• **Requirement**:
Of the entries below, restate word for word only the section that runs from the line with "(** ** Insertion and erasure at a position *)" to the line with "rewrite Hvi, Hvj. cbn [construct_at].", counting both ends.

• **Data items**:

- - -

Lemma list_swap_ins_right' l v c :
  (c < length l)%nat →
  list_swap (list_ins l v c) (S c) c = list_ins l v (S c).
Proof.
  intros Hc. apply list_eq. intros k.
  rewrite lookup_list_swap by (rewrite length_list_ins; lia).
  rewrite !lookup_list_ins by lia.
  repeat case_decide; try arith. subst. simpl. done.
Qed.

Lemma list_swap_ins_left l v c :
  (c < length l)%nat →
  list_swap (list_ins l v (S c)) (S c) c = list_ins l v c.
Proof.
  intros Hc. apply list_eq. intros k.
  rewrite lookup_list_swap by (rewrite length_list_ins; lia).
  rewrite !lookup_list_ins by lia.
  repeat case_decide; try arith. subst. simpl. done.
Qed.

Lemma list_swap_ins_left' l v c :
  (c < length l)%nat →
  list_swap (list_ins l v (S c)) c (S c) = list_ins l v c.
Proof.
  intros Hc. apply list_eq. intros k.
  rewrite lookup_list_swap by (rewrite length_list_ins; lia).
  rewrite !lookup_list_ins by lia.
  repeat case_decide; try arith. subst. simpl. done.
Qed.

Lemma length_list_del l c :
  (c < length l)%nat → length (list_del l c) = pred (length l).
Proof.
  intros. unfold list_del.
  rewrite length_app, length_take, length_drop. lia.
Qed.

(** Putting the deleted entry back gives the list. *)
Lemma list_ins_del l x c :
  l !! c = Some x → list_ins (list_del l c) x c = l.
Proof.
  intros Hx. pose proof (lookup_lt_Some _ _ _ Hx) as Hc.
  unfold list_ins, list_del.
  rewrite take_app_le by (rewrite length_take; lia).
  rewrite take_take, Nat.min_id.
  rewrite drop_app_ge by (rewrite length_take; lia).
  rewrite length_take.
  replace (c - c `min` length l)%nat with 0%nat by lia. rewrite drop_0.
  rewrite <- (take_drop c l) at 3. f_equal.
  symmetry. by apply drop_S.
Qed.

End ListFacts.

(** ** Insertion and erasure at a position *)
Section Shifting.
Context {T : Type}.
Implicit Types (b : circular_buffer T) (l : list T) (m : gmap Z T) (v x : T).

Lemma iter_swap_models b l (x y : basic_iterator) :
  models b l →
  0 ≤ arr_index (nd x) < sz b → 0 ≤ arr_index (nd y) < sz b →
  models (iter_swap b x y)
         (list_swap l (Z.to_nat (arr_index (nd x))) (Z.to_nat (arr_index (nd y)))).
Proof.
  intros Hb Hx Hy.
  pose proof (models_bounds _ _ Hb) as Hbd.
  pose proof (models_length _ _ Hb) as Hlen.
  destruct (models_allocated b _ Hb) as (m & Ea & _); [lia|].
  set (i := arr_index (nd x)) in *. set (j := arr_index (nd y)) in *.
  unfold iter_swap. fold i j.
  rewrite !(models_get_arr_pos b l) by (done || lia).
  set (pi := (head b + i) mod cap b). set (pj := (head b + j) mod cap b).
  assert (0 ≤ pi < cap b) by (apply Z.mod_pos_bound; lia).
  assert (0 ≤ pj < cap b) by (apply Z.mod_pos_bound; lia).
  assert ((pi - head b) mod cap b = i) as Hpi by (apply inv_phys; lia).
  assert ((pj - head b) mod cap b = j) as Hpj by (apply inv_phys; lia).
  rewrite Ea. unfold swap_elems. cbn [load].
  rewrite (models_slot_in b l m pi Hb Ea), (models_slot_in b l m pj Hb Ea),
    Hpi, Hpj by done.
  destruct (lookup_lt_is_Some_2 l (Z.to_nat i)) as [vi Hvi]; [lia|].
  destruct (lookup_lt_is_Some_2 l (Z.to_nat j)) as [vj Hvj]; [lia|].
  rewrite Hvi, Hvj. cbn [construct_at].
  apply models_intro; try lia.
  - by rewrite length_list_swap.
  - intros q Hq. rewrite lookup_list_swap by lia.
    pose proof (Z.mod_pos_bound (q - head b) (cap b)).
    assert ((head b + (q - head b) mod cap b) mod cap b = q) as Hq'
      by (apply phys_inv; lia).
    destruct (decide (pj = q)) as [<-|Hnj].
    + rewrite lookup_insert_eq, Hpj, decide_True by done. done.
    + rewrite lookup_insert_ne by done.
      rewrite decide_False.
      2:{ intros Hk. apply Hnj. rewrite <- Hq'. subst pj. f_equal. lia. }
      destruct (decide (pi = q)) as [<-|Hni].
      * rewrite lookup_insert_eq, Hpi, decide_True by done. done.
      * rewrite lookup_insert_ne by done.
        rewrite decide_False.
        2:{ intros Hk. apply Hni. rewrite <- Hq'. subst pi. f_equal. lia. }
        by apply (models_slot_in b l).
  - intros q Hq. rewrite !lookup_insert_ne by lia.
    by apply (models_slot_out b l).
Qed.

- - -

• **Solution to this task**:
(** ** Insertion and erasure at a position *)
Section Shifting.
Context {T : Type}.
Implicit Types (b : circular_buffer T) (l : list T) (m : gmap Z T) (v x : T).

Lemma iter_swap_models b l (x y : basic_iterator) :
  models b l →
  0 ≤ arr_index (nd x) < sz b → 0 ≤ arr_index (nd y) < sz b →
  models (iter_swap b x y)
         (list_swap l (Z.to_nat (arr_index (nd x))) (Z.to_nat (arr_index (nd y)))).
Proof.
  intros Hb Hx Hy.
  pose proof (models_bounds _ _ Hb) as Hbd.
  pose proof (models_length _ _ Hb) as Hlen.
  destruct (models_allocated b _ Hb) as (m & Ea & _); [lia|].
  set (i := arr_index (nd x)) in *. set (j := arr_index (nd y)) in *.
  unfold iter_swap. fold i j.
  rewrite !(models_get_arr_pos b l) by (done || lia).
  set (pi := (head b + i) mod cap b). set (pj := (head b + j) mod cap b).
  assert (0 ≤ pi < cap b) by (apply Z.mod_pos_bound; lia).
  assert (0 ≤ pj < cap b) by (apply Z.mod_pos_bound; lia).
  assert ((pi - head b) mod cap b = i) as Hpi by (apply inv_phys; lia).
  assert ((pj - head b) mod cap b = j) as Hpj by (apply inv_phys; lia).
  rewrite Ea. unfold swap_elems. cbn [load].
  rewrite (models_slot_in b l m pi Hb Ea), (models_slot_in b l m pj Hb Ea),
    Hpi, Hpj by done.
  destruct (lookup_lt_is_Some_2 l (Z.to_nat i)) as [vi Hvi]; [lia|].
  destruct (lookup_lt_is_Some_2 l (Z.to_nat j)) as [vj Hvj]; [lia|].
  rewrite Hvi, Hvj. cbn [construct_at].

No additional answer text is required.